МАЛЬСКИЙ. Знаю-с, и ей, кажется, очень весело от любезностей Платошеньки…
ЛИЗАНЬКА. А!.. ревность!.. (Грозя ему пальцем). Нехорошо так ревновать, monsieur Мальский…
МАЛЬСКИЙ. Я… очень рад…
ЛИЗАНЬКА. Чему?
МАЛЬСКИЙ. Счастливому случаю…
ЛИЗАНЬКА. Какому?
МАЛЬСКИЙ. Что… сошелся с вами… наедине…
ЛИЗАНЬКА. Но этим счастливым случаем вы пользовались каждый день… и только, кажется, в первый раз придали ему такую цену…
МАЛЬСКИЙ. Напрасно… вы так… думаете… я хотел…
ЛИЗАНЬКА. Без комплиментов, Владимир Дмитриевич, без комплиментов: мы с вами люди знакомые и уж, кажется, не со вчерашнего дня…
МАЛЬСКИЙ. Мне надо… я хотел… поговорить с нами…
ЛИЗАНЬКА. Очень рада, что могу исполнить ваше желание… Говорите…
МАЛЬСКИЙ. Вам известны мои отношения к вашей сестре…
ЛИЗАНЬКА. Конечно… я знаю их…
МАЛЬСКИЙ. Но мне не совсем ясны ее отношения ко мне…
ЛИЗАНЬКА. Бедненький! как встревожила вас ревность… но не бойтесь…
МАЛЬСКИЙ. Она… конечно… милая девушка… которой нельзя не любить… но она… так легко смотрит на самые важные вещи…
ЛИЗАНЬКА (про себя). Он сомневается в ее взаимности! Что мне сказать ему?.. (Вслух). Да… у нее такой характер… но сердце у нее любящее… и она способна к глубокому чувству…
МАЛЬСКИЙ. О, да… конечно… но… но…
ЛИЗАНЬКА (про себя). Как он ее любит!.. (Вслух). Я вас не понимаю… скажите яснее… (Смотря в окно). Ах, кто-то идет сюда!.. Никак дяденька!.. Уйдите, уйдите – он осердится, что мы … оставили гостей…
Те же и Горский.
ГОРСКИЙ (остановившись в дверях, говорит про себя). Так!.. Я чувствовал… вместе… Этот молодчик с своей смазливенькой рожицей хочет терзать меня… мучить… (Вслух). Володя, чай, не большого труда стоило бы тебе позаняться с гостьми-то… Конечно, это люди простые, неученые… но где ж нам для тебя взять ученых-то… С волками вой по-волчьи…

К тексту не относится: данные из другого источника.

(* ===== verification/VfsMain.v ===== *)
(** * Virtual file system: the main theorems

    Sequences of calls from the state at boot, with any file systems that keep
    their promises; the path lookup; unmounting under open files; and a file
    on a FAT32 volume, from the calls of the interface down to the sectors. *)

From S2P Require Import Prelude Loops Codec Ring Part Fat32 FatVol FatName FatEntry FatRead FatWrite FatCreate FatTrunc FatTotal FatMain Vfs VfsInv VfsFat VfsCalls.

Section main.
Context {W FD P : Type}.
Context (table : nat → fs_ops (W := W) (FD := FD) (P := P)) (owned : nat → bool) (oom : nat → bool) (pzero : P).
Context (vfs_mount_secondary : list Z → M (vfs (W := W) (FD := FD) (P := P)) unit).
Context (WI : W → Prop) (DO : nat → option FD → Prop) (FO : nat → option FD → P * Z → Prop).

Abbreviation vfs := (vfs (W := W) (FD := FD) (P := P)).
Abbreviation vinv := (vinv table owned pzero WI DO FO).
Implicit Types s : vfs.

(** ** Calls *)

(** A call of the interface with its arguments. *)
Inductive call : Type :=
| CMount (mp : list Z) (o : nat) (d : option FD)
| CUmount (mp : list Z)
| COpen (path : list Z)
| CRead (i : nat) (len : Z)
| CWrite (i : nat) (buf : list Z)
| CSeek (i : nat) (offset whence : Z)
| CTruncate (i : nat) (len : Z)
| CSize (i : nat)
| CClose (i : nat)
| CReaddir (C : Type) (path : list Z) (cb : list Z → Z → Z → C → bool * C) (ctx : C)
| CStat (path : list Z) (out : vfs_stat)
| CCreate (path : list Z) (type : Z)
| CMkdir (path : list Z)
| CUnlink (path : list Z)
| CRename (old new : list Z).

Definition drop_result {A} (m : M vfs A) : M vfs unit := m;; mret tt.

Definition run_call (c : call) : M vfs unit :=
  match c with
  | CMount mp o d => drop_result (Vfs.vfs_mount owned oom mp o d)
  | CUmount mp => drop_result (vfs_umount owned mp)
  | COpen path => drop_result (vfs_open table owned pzero vfs_mount_secondary path)
  | CRead i len => drop_result (vfs_read table i len)
  | CWrite i buf => drop_result (vfs_write table i buf)
  | CSeek i offset whence => drop_result (vfs_seek table i offset whence)
  | CTruncate i len => drop_result (vfs_truncate table i len)
  | CSize i => drop_result (vfs_size i)
  | CClose i => drop_result (vfs_close table owned pzero i)
  | CReaddir C path cb ctx => drop_result (vfs_readdir_ex table owned vfs_mount_secondary path cb ctx)
  | CStat path out => drop_result (vfs_stat_path table owned vfs_mount_secondary path out)
  | CCreate path type => drop_result (vfs_create table owned vfs_mount_secondary path type)
  | CMkdir path => drop_result (vfs_mkdir table owned vfs_mount_secondary path)
  | CUnlink path => drop_result (vfs_unlink table owned vfs_mount_secondary path)
  | CRename old new => drop_result (vfs_rename table owned vfs_mount_secondary old new)
  end.

(** What the caller guarantees: C strings, values of their C types, handles of
    the pool (closed ones included), and data that is not in use. *)
Definition enabled (c : call) s : Prop :=
  match c with
  | CMount mp o d => (length mp < MOUNTPOINT_SIZE)%nat ∧ DO o d ∧ fresh owned o d s
  | CUmount mp => True
  | COpen path | CReaddir _ path _ _ | CStat path _ | CMkdir path | CUnlink path => c_str path
  | CCreate path type => c_str path ∧ 0 ≤ type < 2 ^ 16
  | CRename old new => c_str old ∧ c_str new
  | CRead i len => (i < VFS_OPEN_FILE_POOL_SIZE)%nat ∧ 0 ≤ len < 2 ^ 32
  | CWrite i buf => (i < VFS_OPEN_FILE_POOL_SIZE)%nat ∧ bytes buf ∧ Z.of_nat (length buf) < 2 ^ 32
  | CSeek i offset whence => (i < VFS_OPEN_FILE_POOL_SIZE)%nat ∧ - 2 ^ 63 ≤ offset < 2 ^ 63
  | CTruncate i len => (i < VFS_OPEN_FILE_POOL_SIZE)%nat ∧ 0 ≤ len < 2 ^ 64
  | CSize i | CClose i => (i < VFS_OPEN_FILE_POOL_SIZE)%nat
  end.

(** The state at boot. *)
Definition vfs_boot (w : W) (bd : bool) : vfs :=
  Vfs ∅ 0 [] (replicate VFS_OPEN_FILE_POOL_SIZE (free_file pzero)) [] false bd w.

Inductive reach : vfs → Prop :=
| reach_boot w bd : WI w → reach (vfs_boot w bd)
| reach_call s c s' : reach s → enabled c s → run_call c s = Some (tt, s') → reach s'.

Lemma vinv_boot w bd : WI w → vinv (vfs_boot w bd) [].
Proof.
  intros HW. split; cbn [heap allocs g_mounts pool released world vfs_boot]; try done.
  - constructor.
  - intros id. split; [by intros ?%not_elem_of_nil|]. by intros (m & ? & _).
  - by intros id ?%not_elem_of_nil.
  - intros i f Hi. apply lookup_replicate in Hi as [-> _]. done.
  - constructor.
Qed.

Context `{!Lawful table pzero WI DO FO}.
Context (Hscan : scan_ok table owned pzero vfs_mount_secondary WI DO FO).

Lemma wp_drop {A} (m : M vfs A) (Q : vfs → Prop) s : wp m (λ _, Q) s → wp (drop_result m) (λ _, Q) s.
Proof. intros Hm. unfold drop_result. apply wp_bind. eapply wp_mono; [exact Hm|]. intros a s' Hs'. by apply wp_ret. Qed.

Lemma wp_run_call c s : vinv s [] → enabled c s → wp (run_call c) (λ _ s', vinv s' []) s.
Proof using Hscan Lawful0.
  intros I He. destruct c; simpl in He; simpl run_call; apply wp_drop.
  - destruct He as (Hl & HD & Hf). eapply wp_mono; [by eapply (wp_mount table)|]. by intros ? ? [? ?].
  - eapply wp_mono; [by eapply (wp_umount table)|]. by intros ? ? [? ?].
  - eapply wp_mono; [by apply (wp_open table owned pzero vfs_mount_secondary WI DO FO)|]. by intros ? ? [? ?].
  - destruct He as [Hi Hl]. eapply wp_mono; [apply (wp_with_file table owned pzero WI DO FO); [done|done|]|by intros ? ? [? ?]].
    intros n op d f w E HW HD HF. by eapply (lw_read (table := table)).
  - destruct He as (Hi & Hb & Hl). eapply wp_mono; [apply (wp_with_file table owned pzero WI DO FO); [done|done|]|by intros ? ? [? ?]].
    intros n op d f w E HW HD HF. by eapply (lw_write (table := table)).
  - destruct He as [Hi Hl]. eapply wp_mono; [apply (wp_with_file table owned pzero WI DO FO); [done|done|]|by intros ? ? [? ?]].
    intros n op d f w E HW HD HF. by eapply (lw_seek (table := table)).
  - destruct He as [Hi Hl]. eapply wp_mono; [apply (wp_with_file table owned pzero WI DO FO); [done|done|]|by intros ? ? [? ?]].
    intros n op d f w E HW HD HF. by eapply (lw_truncate (table := table)).
  - rewrite <-(vi_pool _ _ _ _ _ _ _ _ I) in He. apply lookup_lt_is_Some_2 in He as [f Hf].
    unfold vfs_size, slot. apply wp_bind. eapply wp_lift_opt; [exact Hf|]. by apply wp_ret.
  - eapply wp_mono; [by apply (wp_close table owned pzero WI DO FO)|]. by intros ? ? [? ?].
  - eapply wp_mono; [by apply (wp_with_mount table owned pzero vfs_mount_secondary WI DO FO); [..|intros o Ho; apply Ho|
      intros n op d rel w E HW HD Hr; by apply (lw_readdir (table := table) n)]|]. by intros ? ? [? ?].
  - eapply wp_mono; [by apply (wp_with_mount table owned pzero vfs_mount_secondary WI DO FO); [..|intros o Ho; apply Ho|
      intros n op d rel w E HW HD Hr; by apply (lw_stat (table := table) n)]|]. by intros ? ? [? ?].
  - destruct He as [Hp Ht].
    eapply wp_mono; [by apply (wp_with_mount table owned pzero vfs_mount_secondary WI DO FO); [..|intros o Ho; apply Ho|
      intros n op d rel w E HW HD Hr; by apply (lw_create (table := table) n)]|]. by intros ? ? [? ?].
  - eapply wp_mono; [by apply (wp_with_mount table owned pzero vfs_mount_secondary WI DO FO); [..|intros o Ho; apply Ho|
      intros n op d rel w E HW HD Hr; by apply (lw_mkdir (table := table) n)]|]. by intros ? ? [? ?].
  - eapply wp_mono; [by apply (wp_with_mount table owned pzero vfs_mount_secondary WI DO FO); [..|intros o Ho; apply Ho|
      intros n op d rel w E HW HD Hr; by apply (lw_unlink (table := table) n)]|]. by intros ? ? [? ?].
  - destruct He as [Ho Hn]. eapply wp_mono; [by apply (wp_rename table owned pzero vfs_mount_secondary WI DO FO)|]. by intros ? ? [? ?].
Qed.

Lemma vinv_reach s : reach s → vinv s [].
Proof using Hscan Lawful0.
  induction 1 as [w bd HW|s c s' _ IH He Hc]; [by apply vinv_boot|].
  pose proof (wp_run_call c s IH He) as Hw. unfold wp in Hw. rewrite Hc in Hw. exact Hw.
Qed.

(** ** Looking up a path *)

(** A mount point covers a path: it is a prefix that ends where a component
    of the path ends. *)
Definition covers (mp path : list Z) : Prop :=
  ∃ rest, path = mp ++ rest ∧ (rest = [] ∨ head rest = Some slash ∨ last mp = Some slash).

Lemma common_spec a b : ∃ p x y, a = p ++ x ∧ b = p ++ y ∧ length p = common a b ∧
  match x, y with u :: _, v :: _ => u ≠ v | _, _ => True end.
Proof.
  revert b. induction a as [|u a IH]; intros b; [by exists [], [], b|]. destruct b as [|v b]; [by exists [], (u :: a), []|].
  simpl. destruct (Z.eqb_spec u v) as [->|Hne]; [|by exists [], (u :: a), (v :: b)].
  destruct (IH b) as (p & x & y & -> & -> & Hp & Hx). exists (v :: p), x, y. split_and!; [done..|simpl; by f_equal|done].
Qed.

Lemma match_len_spec mp path : match_len mp path = Some (length mp) ∧ covers mp path ∨ match_len mp path = None ∧ ¬ covers mp path.
Proof.
  unfold match_len. destruct (common_spec mp path) as (p & x & y & -> & -> & <- & Hx). rewrite !length_app. destruct x as [|u x].
  - rewrite app_nil_r, Nat.add_0_r, bool_decide_eq_true_2 by done. cbn [andb].
    assert ((p ++ y) !! length p = head y) as Eh by (rewrite lookup_app_r, Nat.sub_diag by lia; by destruct y).
    assert (p !! (length p - 1)%nat = last p) as El by (by rewrite last_lookup, Nat.sub_1_r).
    assert (covers p (p ++ y) ↔ y = [] ∨ head y = Some slash ∨ last p = Some slash) as Hc.
    { split; [|by exists y]. intros (r & E & Hr). by apply app_inv_head in E as ->. }
    rewrite Eh, El. destruct (bool_decide_reflect (length p = (length p + length y)%nat)) as [E1|E1]; simpl.
    { left. split; [done|]. apply Hc. left. destruct y; [done|simpl in E1; lia]. }
    destruct (bool_decide_reflect (head y = Some slash)); simpl; [left; split; [done|tauto]|].
    destruct (bool_decide_reflect (last p = Some slash)) as [E3|E3].
    + rewrite bool_decide_eq_true_2; [left; split; [done|tauto]|]. by destruct p.
    + rewrite andb_false_r. right. split; [done|]. intros [->|[?|?]]%Hc; [simpl in E1; lia|done..].
  - rewrite bool_decide_eq_false_2 by (simpl; lia). right. split; [done|]. intros (r & E & _). rewrite <-app_assoc in E.
    apply app_inv_head in E as ->. done.
Qed.

(** Two mount points of one length that cover a path are the same. *)
Lemma covers_length a b path : covers a path → covers b path → length a = length b → a = b.
Proof. intros (x & -> & _) (y & E & _) Hl. by apply app_inj_1 in E as [-> _]. Qed.

Lemma best_mount_spec (h : gmap nat (vfs_mount_obj (FD := FD))) path l b n r :
  best_mount h path l b n = Some r →
  (r = (b, n) ∨ ∃ m, r.1 = Some m.1 ∧ m.1 ∈ l ∧ h !! m.1 = Some m.2 ∧ covers (mountpoint m.2) path ∧
     r.2 = length (mountpoint m.2) ∧ (n < r.2)%nat) ∧ (n ≤ r.2)%nat ∧
  (∀ id m, id ∈ l → h !! id = Some m → covers (mountpoint m) path → (length (mountpoint m) ≤ r.2)%nat).
Proof.
  revert b n. induction l as [|x l IH]; intros b n Hr; cbn [best_mount] in Hr.
  { injection Hr as <-. split; [by left|]. split; [done|]. by intros id m ?%not_elem_of_nil. }
  destruct (h !! x) as [m|] eqn:Hm; [|done]. cbn [mbind option_bind] in Hr.
  destruct (match_len_spec (mountpoint m) path) as [[E Hc]|[E Hc]]; rewrite E in Hr; [case_bool_decide as Hlt|].
  - destruct (IH _ _ Hr) as (H1 & H2 & H3). split; [|split; [lia|]].
    + right. destruct H1 as [->|(m' & E1 & E2 & E3 & E4 & E5 & E6)].
      * exists (x, m). split_and!; [done|by left|done..].
      * exists m'. split_and!; [done|by right|done..|lia].
    + intros id m' [->|Hin]%elem_of_cons Hm' Hc'; [|by eapply H3]. assert (m' = m) as -> by congruence. lia.
  - destruct (IH _ _ Hr) as (H1 & H2 & H3). split; [|split; [lia|]].
    + destruct H1 as [->|(m' & E1 & E2 & E3 & E4)]; [by left|]. right. exists m'. split_and!; [done|by right|done|apply E4..].
    + intros id m' [->|Hin]%elem_of_cons Hm' Hc'; [|by eapply H3]. assert (m' = m) as -> by congruence. lia.
  - destruct (IH _ _ Hr) as (H1 & H2 & H3). split; [|split; [lia|]].
    + destruct H1 as [->|(m' & E1 & E2 & E3 & E4)]; [by left|]. right. exists m'. split_and!; [done|by right|done|apply E4..].
    + intros id m' [->|Hin]%elem_of_cons Hm' Hc'; [|by eapply H3]. assert (m' = m) as -> by congruence. done.
Qed.

(** ** Counting the references *)

Lemma files_on_file (l : list (vfs_file (P := P))) id : files_on l id ≠ 0 →
  ∃ i f, l !! i = Some f ∧ f_used f = true ∧ f_mount f = Some id.
Proof.
  induction l as [|f l IH]; intros Hl; [done|]. rewrite files_on_cons in Hl. destruct (on_id id f) eqn:E.
  - unfold on_id in E. apply andb_true_iff in E as [Hu Hd]. apply bool_decide_eq_true in Hd. by exists 0%nat, f.
  - destruct IH as (i & g & Hi & Hg); [simpl in Hl; lia|]. by exists (S i), g.
Qed.

(** ** Unmounting under open files *)

(** A call gives the same result and does the same to files and devices in
    both states. *)
Definition agrees {A} (m : M vfs A) s s' : Prop :=
  ∀ a t, m s = Some (a, t) → ∃ t', m s' = Some (a, t') ∧ pool t' = pool t ∧ world t' = world t.
(* ===== verification/VmRegion.v ===== *)
(** * User mappings: the table of regions and the calls on it

    Translation of the region code of [src/src/kernel/proc/syscall.c]
    ([vm_region_alloc_slot] to [syscall_vm_process_exit]) and of the cases
    [SYS_MMAP], [SYS_MUNMAP] and [SYS_MPROTECT], over an interface to the
    page tables, the page allocator and the kernel heap ([UserSpace]).  The
    calling process exists and has its shared state, so the null tests of
    both are left out; trace output is not modelled. *)

From S2P Require Import Prelude Loops PageAlloc Vmm.

(** ** Data *)

Definition PROC_VMREG_MAX : Z := 2048.
Definition FRY_VM_SHARED_MAX : Z := 128.
Definition VM_USER_BASE : Z := 0x0000100000000000.
Definition VM_USER_LIMIT : Z := 0x00007FFF00000000.
Definition VM_BACKING_NONE : Z := 2 ^ 32 - 1.

Definition FRY_PROT_READ : Z := 0x01.
Definition FRY_PROT_WRITE : Z := 0x02.
Definition FRY_PROT_EXEC : Z := 0x04.
Definition FRY_MAP_SHARED : Z := 0x01.
Definition FRY_MAP_PRIVATE : Z := 0x02.
Definition FRY_MAP_FIXED : Z := 0x10.
Definition FRY_MAP_ANON : Z := 0x20.
Definition FRY_MAP_FILE : Z := 0x40.
Definition FRY_MAP_RESERVE : Z := 0x80.
Definition FRY_MAP_GUARD : Z := 0x100.

Definition EINVAL : Z := 22.
Definition ENOMEM : Z := 12.

Inductive fry_vm_region_kind :=
  | FRY_VM_REGION_NONE
  | FRY_VM_REGION_ANON_PRIVATE
  | FRY_VM_REGION_ANON_SHARED
  | FRY_VM_REGION_FILE_PRIVATE
  | FRY_VM_REGION_GUARD.
#[global] Instance kind_eq_dec : EqDecision fry_vm_region_kind.
Proof. solve_decision. Defined.

Record fry_vm_region := VmRegion {
  r_base : Z; r_length : Z; r_prot : Z; r_flags : Z;
  r_backing_id : Z; r_backing_page_start : Z;
  r_kind : fry_vm_region_kind; r_used : bool; r_committed : bool
}.

(** [pages] and [page_refs] are heap arrays: the pointer, and the elements. *)
Record vm_shared_object := SharedObject {
  so_pages_ptr : Z; so_pages : list Z;
  so_refs_ptr : Z; so_page_refs : list Z;
  so_page_count : Z; so_used : bool
}.

(** What the region code calls: [vmm_virt_to_phys_user], [vmm_map_user],
    [vmm_unmap_user], [vmm_protect_user], [pmm_alloc_page], [pmm_free_page],
    the loop of [vm_zero_page] on the physical map, [kmalloc] and [kfree]. *)
Class UserSpace (S : Type) := {
  us_virt_to_phys : Z → Z → ME S Z;
  us_map_user : Z → Z → Z → Z → ME S unit;
  us_unmap_user : Z → Z → ME S unit;
  us_protect_user : Z → Z → Z → ME S Z;
  us_alloc_page : ME S Z;
  us_free_page : Z → ME S unit;
  us_zero_page : Z → ME S unit;
  us_kmalloc : Z → ME S Z;
  us_kfree : Z → ME S unit
}.

(** The region table of the process, the shared objects, and the machine. *)
Record vm (S : Type) := Vm {
  vm_regions : list fry_vm_region;
  vm_shared_objects : list vm_shared_object;
  vm_machine : S
}.
Arguments Vm {S} _ _ _.
Arguments vm_regions {S} _.
Arguments vm_shared_objects {S} _.
Arguments vm_machine {S} _.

МАЛЬСКИЙ. Дяденька, вы не говорили мне этого назад тому четверть часа, как я сошелся с вами в этой же самой комнате…
ГОРСКИЙ. Сошелся!.. Да! – ты как-то необыкновенно счастлив на встречи… Вот мне так нет такого счастия… Я нарочно пошел в сад, чтобы поговорить с Лизанькой… а ты и не искал ее, а нашел… Поздравляю…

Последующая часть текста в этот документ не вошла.